Nacks are only sent once per frame/update. Here I borrowed Glen Fiedler's approach and encode nacks using bit flags. I walk the receive window back to front and create a nack message for every 33 sequence numbers, and then pack all of those into a varint encoded packet. So it's quite space efficient. It also works similarly to Glen's approach in how many chances a packet has to be acked. But instead of being a fixed number it's based on the receive window size.
Vs a more traditional ack system it's roughly the same in terms of reliablity, but more space efficient because we only nack what is missing. Nack models aren't widely used because they don't work for the generic case well. The model relies on having a steady stream of messages to know what is missing. And that messages are mostly smaller and a relatively small receive window so send buffers don't grow too large.. Games have the qualities needed to make the model work well.
But you do need to be mindful of how this works, so that for every channel you have setup, you are sending a message per frame on every one. If you have an ordered channel just for large messages that's likely safe, as the fragments are themselves part of the ordered stream and will trigger nacks. A header + 1 sized message is sufficient here, and big picture sending these keep alives is still far less bandwidth then a traditional ack model.
Sequencing is per channel. With every connected address (connection) having it's own set of channels. And per channel stats that are recorded. The system configures two channels automatically channel 1 being ordered and channel 2 unordered. And you can add more but they need to be added before bind/connect. Because they are per address, on the server side we lazily create channels as we see receives from new addresses.
Fragments are individually reliable. Each one is sent as a separate sequenced message. So larger messages work fairly well, just not too large where you start chewing up too much of the receive window.
The difference here is pretty simple and as you would expect. Ordered messages are only delivered in order. Unordered are delivered as soon as they arrive. Both are reliable.
Unreliable messages have a hot path where there is almost no processing done. Reliable messages we have to buffer anyways, so sent/received messages you are just dealign with the body. With unreliable you have to send a byte array that is the message plus 1 byte. And received messages will also include the 1 byte header. You don't touch the header and you can't mess it up because Tachyon will write it on send. But you do have to reason about it. The alternative is memcpy on send and receive.
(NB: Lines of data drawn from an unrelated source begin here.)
(** The first task that is not finished can always go on: it is running, or its
    promise [previous] is resolved. *)
Lemma first_unfinished m org i t : mutex_inv m -> task_of m org i t -> all_finished_before m org i ->
  tk_phase t <> Finished -> is_Some (mutex_resume i m) \/ is_Some (mutex_finish i m).
Proof.
  intros Hinv [Hi Ho] Hb Hn. unfold mutex_resume, mutex_finish. rewrite Hi.
  destruct (tk_phase t) eqn:Ep; [left|right|done]; [|by rewrite bool_decide_true; eauto].
  rewrite bool_decide_true by done. cbn [andb]. destruct (tk_previous t) as [p|] eqn:Epr; [|by eauto].
  destruct (inv_previous m Hinv i t p Hi Epr) as (Hl & [u Hu] & _). unfold resolved.
  rewrite Ho in Hu. pose proof (Hb p u Hl Hu) as Hf. destruct Hu as [Hu _]. rewrite Hu.
  rewrite bool_decide_true by done. by eauto.
Qed.
Lemma finished_or_first m org n : all_finished_before m org n \/
  exists i t, task_of m org i t /\ all_finished_before m org i /\ tk_phase t <> Finished.
Proof.
  induction n as [|n [IH|IH]]; [left; intros j u Hj; lia| |by right].
  destruct (tasks m !! n) as [t|] eqn:Hn.
  - destruct (decide (tk_organizationId t = org /\ tk_phase t <> Finished)) as [[Ho Hp]|Hp].
    + right. by exists n, t.
    + left. intros j u Hj Hu. destruct (decide (j = n)) as [->|Hne]; [|eapply IH; [|done]; lia].
      destruct Hu as [Hu Ho]. simplify_eq. destruct (decide (tk_phase t = Finished)); [done|]. by destruct Hp.
  - left. intros j u Hj Hu. destruct (decide (j = n)) as [->|Hne]; [by destruct Hu; congruence|].
    eapply IH; [|done]; lia.
Qed.
(** Nobody is locked out and nothing leaks: while an operation of an
    organization is not finished, one of that organization can be resumed or
    can finish; once all are finished, the map holds no entry for it. *)
Theorem mutex_progress m org : reachable m ->
  (queues m !! org = None /\ forall i t, task_of m org i t -> tk_phase t = Finished) \/
  (exists i t, task_of m org i t /\ (is_Some (mutex_resume i m) \/ is_Some (mutex_finish i m))).
Proof.
  intros Hr. pose proof (reachable_inv m Hr) as Hinv.
  destruct (finished_or_first m org (length (tasks m))) as [Hall|(i & t & Ht & Hb & Hn)].
  - left. assert (Hf : forall i t, task_of m org i t -> tk_phase t = Finished).
    { intros i t Ht. eapply Hall; [|done]. destruct Ht. by eapply lookup_lt_Some. }
    split; [|done]. destruct (queues m !! org) as [c|] eqn:Hq; [|done].
    destruct (inv_queue m Hinv org c Hq) as [(u & Hu & Hp) _]. by destruct Hp; eapply Hf.
  - right. exists i, t. split; [done|]. by eapply first_unfinished.
Qed.
(* ===== verification/SkillBuilder.v ===== *)
(** * The skill builder: its messages

    packages/skill-builder/src/index.ts: the checks on what passes between the
    registry and the external builder agent - the binding of a draft revision,
    identifiers, prompts, the acceptance of a prompt, patch operations and what
    the registry answers to a proposal.  The HTTP client is not modelled. *)

From Stdlib Require Import ZArith Lia.
From stdpp Require Import base list strings sets.
From S2P Require Import Prelude Js Json Bundle Contracts Numbers Web Access UploadReviews.

Local Open Scope Z_scope.

(** ** Limits *)

Definition MAX_DRAFT_ID_LENGTH : Z := 256.
Definition MAX_SESSION_ID_LENGTH : Z := 256.
Definition MAX_FILE_PATH_LENGTH : Z := 4096.
Definition MAX_CONTEXT_FILES : nat := 128.
Definition MAX_CONTEXT_FILE_BYTES : Z := 10 * 1024 * 1024.
Definition MAX_MODEL_FILE_BYTES : Z := 64 * 1024.
Definition MAX_PATCH_OPERATIONS : nat := 40.
Definition MAX_PATCH_CONTENT_BYTES : Z := 64 * 1024.
Definition MAX_PATCH_TOTAL_BYTES : Z := 256 * 1024.
Definition MAX_BUILDER_MESSAGE_BYTES : Z := 64 * 1024.
Definition MAX_BUILDER_REQUEST_ID_LENGTH : Z := 256.

(** Every check throws the same error; the messages are left out. *)
Inductive SkillBuilderValidationError : Type := InvalidInput.
Abbreviation checked := (result SkillBuilderValidationError).

(** ** Scalars *)

Definition utf8Bytes (value : jstr) : Z := jlen (textEncode value).
Definition boundedIdentifier (value : jsval) (maximum : Z) : checked jstr :=
  match value with
  | JStr s =>
      let result := trim s in
      throw_if (jlen result =? 0) || (maximum <? jlen result) || CONTROL_CHARACTER result with InvalidInput ;;
      Ok result
  | _ => Err InvalidInput
  end.
Definition boundedInteger (value : jsval) (maximum : Z) : checked Z :=
  match value with
  | JNum x =>
      match num_to_Z x with
      | Some n => throw_if (n <? 0) || (maximum <? n) with InvalidInput ;; Ok n
      | None => Err InvalidInput
      end
  | _ => Err InvalidInput
  end.
Definition boundedRevision (value : jsval) : checked Z := boundedInteger value 1000000000.
Definition boundedFileSize (value : jsval) : checked Z := boundedInteger value MAX_CONTEXT_FILE_BYTES.
Definition assertBuilderDigest (value : jsval) : checked jstr :=
  match value with
  | JStr s => throw_if negb (isDigest s) with InvalidInput ;; Ok s
  | _ => Err InvalidInput
  end.
(** The class of white space, controls, slash and backslash. *)
Definition opaque_forbidden (c : Z) : bool := is_js_space c || is_control c || (c =? 47) || (c =? 92).
Definition validateBuilderOpaqueId (value : jsval) (maximum : Z) : checked jstr :=
  match value with
  | JStr s =>
      throw_if (jlen s =? 0) || (maximum <? jlen s) || existsb opaque_forbidden s || hasLoneSurrogate s
        with InvalidInput ;;
      Ok s
  | _ => Err InvalidInput
  end.
Definition validateBuilderRequestId (value : jsval) : checked jstr :=
  validateBuilderOpaqueId value MAX_BUILDER_REQUEST_ID_LENGTH.
Definition validateBuilderMessage (value : jsval) : checked jstr :=
  match value with
  | JStr s =>
      throw_if (jlen (trim s) =? 0) || (MAX_BUILDER_MESSAGE_BYTES <? utf8Bytes s) || hasLoneSurrogate s ||
               UNSUPPORTED_TEXT_CONTROL_CHARACTER s with InvalidInput ;;
      Ok s
  | _ => Err InvalidInput
  end.

(** ** Bindings *)

Record DraftBinding : Type := {
  db_draftId : jstr;
  db_revision : Z;
  db_digest : jstr;
}.
#[export] Instance DraftBinding_eq_dec : EqDecision DraftBinding.
Proof. solve_decision. Defined.
Definition validateDraftBinding (value : jsval) : checked DraftBinding :=
  throw_if negb (isRecord value) with InvalidInput ;;
  let? draftId := boundedIdentifier (field value "draftId") MAX_DRAFT_ID_LENGTH in
  let? revision := boundedRevision (field value "revision") in
  let? digest := assertBuilderDigest (field value "digest") in
  Ok {| db_draftId := draftId; db_revision := revision; db_digest := digest |}.

Section WithUnicode.
Context {UT : UnicodeTables}.

(** ** Paths and contents *)

Definition builder_segment_unsafe (segment : jstr) : bool :=
  unsafe_segment segment || bool_decide (toLowerCase segment ∈ RESERVED_AGENT_SEGMENTS).
Definition validateSafePath (value : jsval) : checked jstr :=
  match value with
  | JStr p =>
      throw_if (jlen p =? 0) || (MAX_FILE_PATH_LENGTH <? jlen p) with InvalidInput ;;
      throw_if hasLoneSurrogate p || negb (jeqb p (normalizeNFC p)) || startsWith [47] p || endsWith [47] p ||
               includes [92] p || includes [58] p || includes [47; 47] p || CONTROL_CHARACTER p with InvalidInput ;;
      throw_if existsb (fun segment => builder_segment_unsafe segment || (255 <? utf8Bytes segment)) (split 47 p)
        with InvalidInput ;;
      Ok p
  | _ => Err InvalidInput
  end.
Definition validatePatchContent (value : jsval) : checked jstr :=
  match value with
  | JStr s =>
      throw_if hasLoneSurrogate s || (MAX_PATCH_CONTENT_BYTES <? utf8Bytes s) with InvalidInput ;;
      Ok s
  | _ => Err InvalidInput
  end.
(** [value === undefined ? undefined : validateSafePath(value)]. *)
Definition optionalPath (value : jsval) : checked (option jstr) :=
  match value with
  | JUndef => Ok None
  | _ => let? p := validateSafePath value in Ok (Some p)
  end.

(** ** Starting a session *)

Record BuilderSessionStartRequest : Type := {
  ss_binding : DraftBinding;
  ss_sessionKey : jstr;
  ss_registrySessionId : jstr;
  ss_message : jstr;
  ss_requestId : jstr;
  ss_requestDigest : jstr;
  ss_selectedPath : option jstr;
}.
Definition validateBuilderSessionStartRequest (value : jsval) : checked BuilderSessionStartRequest :=
  throw_if negb (isRecord value) with InvalidInput ;;
  let? binding := validateDraftBinding value in
  let? sessionKey := validateBuilderOpaqueId (field value "sessionKey") MAX_SESSION_ID_LENGTH in
  let? registrySessionId := validateBuilderOpaqueId (field value "registrySessionId") MAX_SESSION_ID_LENGTH in
  let? message := validateBuilderMessage (field value "message") in
  let? requestId := validateBuilderRequestId (field value "requestId") in
  let? requestDigest := assertBuilderDigest (field value "requestDigest") in
  let? selectedPath := optionalPath (field value "selectedPath") in
  Ok {| ss_binding := binding; ss_sessionKey := sessionKey; ss_registrySessionId := registrySessionId;
        ss_message := message; ss_requestId := requestId; ss_requestDigest := requestDigest;
        ss_selectedPath := selectedPath |}.

Record BuilderSessionAcceptanceExpectation : Type := {
  ex_sessionKey : jstr;
  ex_registrySessionId : jstr;
  ex_binding : DraftBinding;
  ex_requestId : jstr;
  ex_requestDigest : jstr;
  ex_selectedPath : option jstr;
}.
#[export] Instance expectation_eq_dec : EqDecision BuilderSessionAcceptanceExpectation.
Proof. solve_decision. Defined.
(** The agent's session id, and what it says it accepted. *)
Record BuilderSessionAcceptance : Type := {
  ac_sessionId : jstr;
  ac_accepted : BuilderSessionAcceptanceExpectation;
}.
Definition validateBuilderSessionAcceptance (value : jsval) (expected : BuilderSessionAcceptanceExpectation)
    : checked BuilderSessionAcceptance :=
  throw_if negb (isRecord value) ||
           match field value "status" with JStr s => negb (jeqb s (js "accepted")) | _ => true end with InvalidInput ;;
  let? sessionId := validateBuilderOpaqueId (field value "sessionId") MAX_SESSION_ID_LENGTH in
  let? sessionKey := validateBuilderOpaqueId (field value "sessionKey") MAX_SESSION_ID_LENGTH in
  let? registrySessionId := validateBuilderOpaqueId (field value "registrySessionId") MAX_SESSION_ID_LENGTH in
  let? draftId := boundedIdentifier (field value "draftId") MAX_DRAFT_ID_LENGTH in
  let? revision := boundedRevision (field value "revision") in
  let? digest := assertBuilderDigest (field value "digest") in
  let? requestId := validateBuilderRequestId (field value "requestId") in
  let? requestDigest := assertBuilderDigest (field value "requestDigest") in
  let? selectedPath := optionalPath (field value "selectedPath") in
  let accepted := {|
    ex_sessionKey := sessionKey; ex_registrySessionId := registrySessionId;
    ex_binding := {| db_draftId := draftId; db_revision := revision; db_digest := digest |};
    ex_requestId := requestId; ex_requestDigest := requestDigest; ex_selectedPath := selectedPath |} in
  throw_if negb (bool_decide (accepted = expected)) with InvalidInput ;;
  Ok {| ac_sessionId := sessionId; ac_accepted := accepted |}.

(** ** Patch operations *)

Inductive PatchOperationKind : Type := OpAdd | OpEdit | OpRename | OpDelete.
Definition patch_kind (value : jsval) : option PatchOperationKind :=
  match value with
  | JStr s =>
      if jeqb s (js "add") then Some OpAdd else if jeqb s (js "edit") then Some OpEdit
      else if jeqb s (js "rename") then Some OpRename else if jeqb s (js "delete") then Some OpDelete else None
  | _ => None
  end.
(** One operation, and what it adds to the touched paths and the total. *)
Definition validatePatchOperation (entry : jsval) (touched : list jstr) (total : Z)
    : checked (SkillBuilderPatchOperation * list jstr * Z) :=
  throw_if negb (isRecord entry) with InvalidInput ;;
  match patch_kind (field entry "op") with
  | None => Err InvalidInput
  | Some op =>
      let? p := validateSafePath (field entry "path") in
      let key := pathCollisionKey p in
      throw_if bool_decide (key ∈ touched) with InvalidInput ;;
      let touched := touched ++ [key] in
      match op with
      | OpRename =>
          let? newPath := validateSafePath (field entry "newPath") in
          let newKey := pathCollisionKey newPath in
          throw_if jeqb newKey key with InvalidInput ;;
          throw_if bool_decide (newKey ∈ touched) with InvalidInput ;;
          Ok (PatchRename p newPath, touched ++ [newKey], total)
      | OpDelete => Ok (PatchDelete p, touched, total)
      | OpAdd | OpEdit =>
          let? content := validatePatchContent (field entry "content") in
          let total := total + utf8Bytes content in
          throw_if MAX_PATCH_TOTAL_BYTES <? total with InvalidInput ;;
          Ok (PatchWrite (match op with OpAdd => true | _ => false end) p content, touched, total)
      end
  end.
Fixpoint validate_patch_operations (l : list jsval) (touched : list jstr) (total : Z)
    : checked (list SkillBuilderPatchOperation) :=
  match l with
  | [] => Ok []
  | entry :: l =>
      let? (op, touched, total) := validatePatchOperation entry touched total in
      let? ops := validate_patch_operations l touched total in
      Ok (op :: ops)
  end.
Definition validatePatchOperations (value : jsval) : checked (list SkillBuilderPatchOperation) :=
  match value with
  | JArr l =>
      throw_if (length l =? 0)%nat || (MAX_PATCH_OPERATIONS <? length l)%nat with InvalidInput ;;
      validate_patch_operations l [] 0
  | _ => Err InvalidInput
  end.

Record PatchOperationSummary : Type := {
  ps_op : PatchOperationKind;
  ps_path : jstr;
  ps_newPath : option jstr;
  ps_contentBytes : option Z;
}.
Definition summarize (operation : SkillBuilderPatchOperation) : PatchOperationSummary :=
  match operation with
  | PatchWrite add p content =>
      {| ps_op := if add : bool then OpAdd else OpEdit; ps_path := p; ps_newPath := None;
         ps_contentBytes := Some (utf8Bytes content) |}
  | PatchRename p newPath =>
      {| ps_op := OpRename; ps_path := p; ps_newPath := Some newPath; ps_contentBytes := None |}
  | PatchDelete p => {| ps_op := OpDelete; ps_path := p; ps_newPath := None; ps_contentBytes := None |}
  end.
Definition summarizePatchOperations (l : list SkillBuilderPatchOperation) : list PatchOperationSummary :=
  summarize <$> l.
Definition createProposalIdempotencyKey (sessionId callId : jstr) : checked jstr :=
  let? session := validateBuilderOpaqueId (JStr sessionId) MAX_SESSION_ID_LENGTH in
  let? call := validateBuilderOpaqueId (JStr callId) MAX_SESSION_ID_LENGTH in
  Ok (js "skill-builder:" ++ session ++ js ":" ++ call).
End WithUnicode.
(** ** Rejecting *)

Definition rejectBuilderProposal (body : jsval) (header : option jstr) (draftId proposalId : jstr)
    (principal : Principal) (auditId : jstr) (now : Z) (current : RegistryState) : handled DraftResponse :=
  uncommitted_as current (
    let? binding := parseBuilderBodyBinding body draftId in
    let? sessionId := requireSafeBuilderId (field body "sessionId") in
    let? _ := requireBuilderRequestKey header in
    let? draft := findBuilderDraft current binding principal false in
    match findBuilderSession current draftId sessionId with
    | None => Err unavailableDraft
    | Some session =>
        match find_proposal session proposalId principal with
        | None => Err unavailableDraft
        | Some proposal =>
            let answer p := Ok {| rp_status := 200; rp_body := WObj [(js "proposal", publicBuilderProposal p None)] |} in
            if bool_decide (bp_state proposal = ProposalPending) then
              let rejected := with_proposal_state ProposalRejected (toISOString now) in
              let state := update_builder_session draftId sessionId (fun b =>
                with_session_proposals (update_first (is_proposal proposalId principal) rejected (bs_proposals b))
                  (bs_draftRevision b) (bs_draftDigest b) (toISOString now) b) current in
              Ok (appendAudit (draft_audit organizationId principal auditId (js "draft.builder.proposal.rejected") draft
                    [(js "source", JStr (js "builder-proposal")); (js "proposalId", JStr proposalId)] (toISOString now))
                    state, answer (rejected proposal))
            else Ok (current, answer proposal)
        end
    end).

(** ** The routes *)

Definition isBuilderServiceRequest (toolIdentity : option jstr) (principal : Principal) : bool :=
  negb (is_worker_identity principal) && negb (hasRole principal Worker) && is_publisher_role principal &&
  match pr_scopes principal with
  | Some scopes => bool_decide (js "skills:builder" ∈ scopes)
  | None => false
  end && bool_decide (toolIdentity = Some (js "skill-builder")).
Inductive BuilderRoute : Type :=
| RouteContext (revisions digests : list jstr)
| RouteBuilderFile (revisions digests paths : list jstr)
| RouteProposals (revisions digests : list jstr)
| RoutePropose (body : jsval) (key : option jstr)
| RouteApply (proposalId : jstr) (body : jsval) (key : option jstr)
| RouteReject (proposalId : jstr) (body : jsval) (key : option jstr).
(** The routes the agent itself may use. *)
Definition isBuilderInternalRoute (route : BuilderRoute) : bool :=
  match route with
  | RouteContext _ _ | RouteBuilderFile _ _ _ | RouteProposals _ _ | RoutePropose _ _ => true
  | RouteApply _ _ _ | RouteReject _ _ _ => false
  end.
Inductive BuilderAnswer : Type :=
| AnswerContext (binding : DraftBinding) (files : list BuilderContextFile)
| AnswerContent (view : BuilderFileView)
| AnswerProposals (proposals : list SkillBuilderProposalRecord) (before : list BundleFile)
| AnswerProposal (response : DraftResponse).
Record BuilderIds : Type := {
  bi_proposalId : jstr;
  bi_auditId : jstr;
}.
(** Who may use a route: the agent, or a publisher. *)
Definition admitBuilderRoute (principal : option Principal) (toolIdentity : option jstr) (draftId : jstr)
    (route : BuilderRoute) : authoring (Principal * bool) :=
  match principal with
  | None => Err (authoring_error "UNAUTHORIZED" 401)
  | Some p =>
      throw_if negb (jeqb (pr_organizationId p) organizationId) with authoring_error "UNAUTHORIZED" 401 ;;
      throw_if negb (isSafeId draftId) with unavailableDraft ;;
      let internal := isBuilderServiceRequest toolIdentity p in
      throw_if internal && negb (isBuilderInternalRoute route) with authoring_error "FORBIDDEN" 403 ;;
      let? _ := if internal then Ok tt else assertPublisher p in
      throw_if match route with
               | RoutePropose _ _ => negb internal
               | _ => false
               end with authoring_error "FORBIDDEN" 403 ;;
      throw_if match route with
               | RouteApply id _ _ | RouteReject id _ _ => negb (isSafeId id)
               | _ => false
               end with unavailableDraft ;;
      Ok (p, internal)
  end.
(** [handleBuilderDraftRoute]. *)
Definition builderHandler (principal : option Principal) (toolIdentity : option jstr) (draftId : jstr)
    (route : BuilderRoute) (ids : BuilderIds) (now commitNow : Z)
    (state snapshot refreshed current : RegistryState) : handled BuilderAnswer :=
  match admitBuilderRoute principal toolIdentity draftId route with
  | Err e => (current, Err e)
  | Ok (p, internal) =>
      let proposal (h : handled DraftResponse) :=
        (h.1, match h.2 with Ok a => Ok (AnswerProposal a) | Err e => Err e end) in
      match route with
      | RouteContext revisions digests =>
          (current, let? (binding, fs) := builderContext revisions digests draftId p internal state in
                    Ok (AnswerContext binding fs))
      | RouteBuilderFile revisions digests paths =>
          (current, let? view := builderFile revisions digests paths draftId p internal state in
                    Ok (AnswerContent view))
      | RouteProposals revisions digests =>
          (current, let? (proposals, fs) := listBuilderProposals revisions digests draftId p state in
                    Ok (AnswerProposals proposals fs))
      | RoutePropose body key =>
          proposal (createBuilderProposal body key draftId p (bi_proposalId ids) now state current)
      | RouteApply proposalId body key =>
          proposal (applyBuilderProposal body key draftId proposalId p (bi_auditId ids) now commitNow state snapshot
                      refreshed current)
      | RouteReject proposalId body key =>
          proposal (rejectBuilderProposal body key draftId proposalId p (bi_auditId ids) now current)
      end
  end.
End Builder.
(* ===== verification/DraftState.v ===== *)
(** * What a draft is

    The invariant of one draft, how a draft may change, and what the three
    transactions of DraftHandlers.v do to the list of drafts.  A draft names its
    content three times: the sealed object in the store, its digest, and the
    files the document carries; the invariant ties them together, for the
    current revision and for every request that can still be replayed. *)

From Stdlib Require Import ZArith Lia.
From stdpp Require Import base list list_numbers strings sets.
From S2P Require Import Prelude Js Dates Base64 Json Numbers Wire Bundle Frontmatter Contracts Web.
From S2P Require Import Access Names PolicyEval State Authoring Drafts SkillBuilder DraftHandlers.
From S2P Require Import Builder BuilderSessions.

Local Open Scope Z_scope.

Definition drafts (s : RegistryState) : list SkillDraft := default [] (st_drafts s).
Definition records (d : SkillDraft) : list SkillDraftIdempotencyRecord := default [] (dr_idempotency d).
Definition publications (d : SkillDraft) : list SkillDraftPublicationRecord := default [] (dr_publications d).
Definition record_key (r : SkillDraftIdempotencyRecord) : jstr * jstr := (di_key r, di_subject r).
Definition publication_key (p : SkillDraftPublicationRecord) : jstr * jstr := (dp_key p, dp_subject p).

(** ** Sealed content *)

Section Sealed.
Context {UT : UnicodeTables} {CR : Crypto} {BL : Blobs}.

(** The store confirmed these bytes, the encoding of these files. *)
Record sealed_as (artifact : StoredBlob) (digest : jstr) (fs : list BundleFile) : Prop := {
  sa_stored : exists bytes, blob_put bytes = Some artifact /\ decodeBundle bytes = Ok {| files := fs |} /\
    digestBytes bytes = digest /\ sb_digest artifact = digest /\ sb_size artifact = jlen bytes;
}.
(** The files a record seals are those of its manifest. *)
Record sealed_record (r : SkillDraftIdempotencyRecord) (fs : list BundleFile) : Prop := {
  sr_sealed : sealed_as (di_artifact r) (di_digest r) fs;
  sr_manifest : compactManifest fs = Ok (di_manifest r);
}.

(** [decodeBundle] re-encodes what it read. *)
Lemma decode_encodes bytes b : decodeBundle bytes = Ok b -> encodeBundle (bundle_value b) = Ok bytes.
Proof.
  intros H. unfold decodeBundle in H. ok_step.
  destruct (textDecode bytes) as [s|]; [|done]. destruct (json_parse s) as [v|]; [|done].
  ok_inv. bool_inv. by apply bytesEqual_true in G0 as ->.
Qed.
(** The object the handlers write is the bundle. *)
Lemma bundle_literal fs : JObj [(js "format", JStr BUNDLE_FORMAT); (js "files", files_value fs)] = bundle_value {| files := fs |}.
Proof.
  unfold bundle_value, files_value, file_value. cbn [files]. unfold bundle_data. cbn [embed fmap list_fmap fst snd].
  rewrite <- list_fmap_compose. reflexivity.
Qed.
Lemma canonicalize_decodes v fs : canonicalizeBundle v = Ok fs ->
  exists bytes, decodeBundle bytes = Ok {| files := fs |} /\ encode_files fs = Ok bytes.
Proof.
  unfold canonicalizeBundle. intros H. ok_inv. exists a0. destruct a1 as [fs]. split; [done|].
  cbn [files]. unfold encode_files. by rewrite (decode_encodes _ _ E1).
Qed.
Lemma encode_decoded bytes fs bytes' : decodeBundle bytes = Ok {| files := fs |} ->
  encode_files fs = Ok bytes' -> bytes' = bytes.
Proof. unfold encode_files. intros H%decode_encodes. rewrite H. by intros [= ->]. Qed.

Lemma putVerified_spec bytes digest stored : putVerifiedDraftBlob bytes digest = Ok stored ->
  blob_put bytes = Some stored /\ sb_digest stored = digest /\ sb_size stored = jlen bytes.
Proof.
  unfold putVerifiedDraftBlob. destruct (blob_put bytes) as [s|]; [|done]. intros H. ok_inv. bool_inv.
  split; [done|]. split; [by apply jeqb_true | done].
Qed.

Lemma sameFiles_refl fs : sameFiles fs fs = true.
Proof.
  unfold sameFiles. rewrite Nat.eqb_refl. cbn [andb]. induction fs as [|f fs IH]; [done|].
  cbn [zip zip_with forallb fst snd]. unfold same_file at 1. rewrite !jeqb_refl, bool_decide_true by done.
  exact IH.
Qed.
Lemma sameFiles_eq l l' : sameFiles l l' = true -> l = l'.
Proof.
  unfold sameFiles. intros [Hl%Nat.eqb_eq Hall]%andb_true_iff. revert l' Hl Hall.
  induction l as [|[p c e] l IH]; intros [|[p' c' e'] l'] Hl Hall; try done.
  cbn in Hl, Hall. apply andb_true_iff in Hall as [Hf Hall]. unfold same_file in Hf. cbn in Hf.
  apply andb_true_iff in Hf as [[->%jeqb_true ->%jeqb_true]%andb_true_iff He]. apply bool_decide_eq_true in He as ->.
  f_equal. apply IH; [lia | done].
Qed.
Lemma sameManifest_refl l : sameManifest l l = true.
Proof.
  unfold sameManifest. rewrite Nat.eqb_refl. cbn [andb]. induction l as [|e l IH]; [done|].
  cbn [zip zip_with forallb fst snd]. unfold same_entry at 1.
  rewrite !jeqb_refl, Z.eqb_refl, bool_decide_true by done. exact IH.
Qed.

(** A store that gives back what it confirmed. *)
Class StoreLaw : Prop := {
  store_get bytes artifact : blob_put bytes = Some artifact -> blob_get (sb_key artifact) = Some bytes;
}.
Lemma read_sealed `{StoreLaw} d : sealed_as (dr_artifact d) (dr_digest d) (dr_files d) ->
  readDraftBundle d = Ok (dr_files d).
Proof.
  intros [(bytes & Hput & Hdec & Hdig & Ha & Hs)]. unfold readDraftBundle.
  rewrite (store_get _ _ Hput), Hdig, Ha, Hs, jeqb_refl, Z.eqb_refl, Hdec. cbn [negb orb bundle_files rbind files].
  unfold encode_files. rewrite (decode_encodes _ _ Hdec). cbn [bundle_files rbind].
  by rewrite Hdig, jeqb_refl, sameFiles_refl.
Qed.
Lemma read_record `{StoreLaw} r fs : sealed_record r fs -> readIdempotencyBundle r = Ok fs.
Proof.
  intros [[(bytes & Hput & Hdec & Hdig & Ha & Hs)] Hm]. unfold readIdempotencyBundle.
  rewrite (store_get _ _ Hput), Hdig, Ha, Hs, jeqb_refl, Z.eqb_refl, Hdec. cbn [negb orb bundle_files rbind files].
  rewrite Hm. cbn [rbind]. by rewrite sameManifest_refl.
Qed.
This is best managed outside the library itself mostly, but I will be adding an approved address map so receives can early out. That's about as much as I think a library at this level should be doing.
The best concurrency is no concurrency. Tachyon is parallel but uses no concurrency primitives internally. Instead it leverages the nature of Udp by simply running multiple Tachyon instances one per port. And provides a Pool abstraction to manage these instances and run their receive flows in parallel.
Concurrent sending is supported for unreliable but not reliable. For reliable sends you have to send from one thread at a time. Udp sockets are atomic at the OS level, so unreliable is just a direct path to that. UnreliableSender is a struct that can be created for use in other threads. That is a rust thing it's not needed for actual thread safety it's just needed for Rust to know it's safe.
Parallel receiving does have additional overhead. It allocates bytes for received messages and then finally pushes those all to a single consumer queue. The design is a concurrent queue of non concurrent queues, so a parallel receive we do a single atomic pop to get the regular queue, and another one to push it back on the concurrent queue once receiving is done. Other then the countdown event for waiting on the parallel work that's the entirety of the concurrency.
Cpu time is mostly in udp syscalls. But very heavy packet loss can also increase cpu time because larger receive windows make Tachyon itself do more work as it has to iterate over those.
Right now unfortunately not any documentation. The best guide is look at the tests in tachyon.rs and at ffi.rs. tachyon_tests.rs has some stress testing unit tests. The api is designed primarily for ffi consumption, as I use it from a .NET server.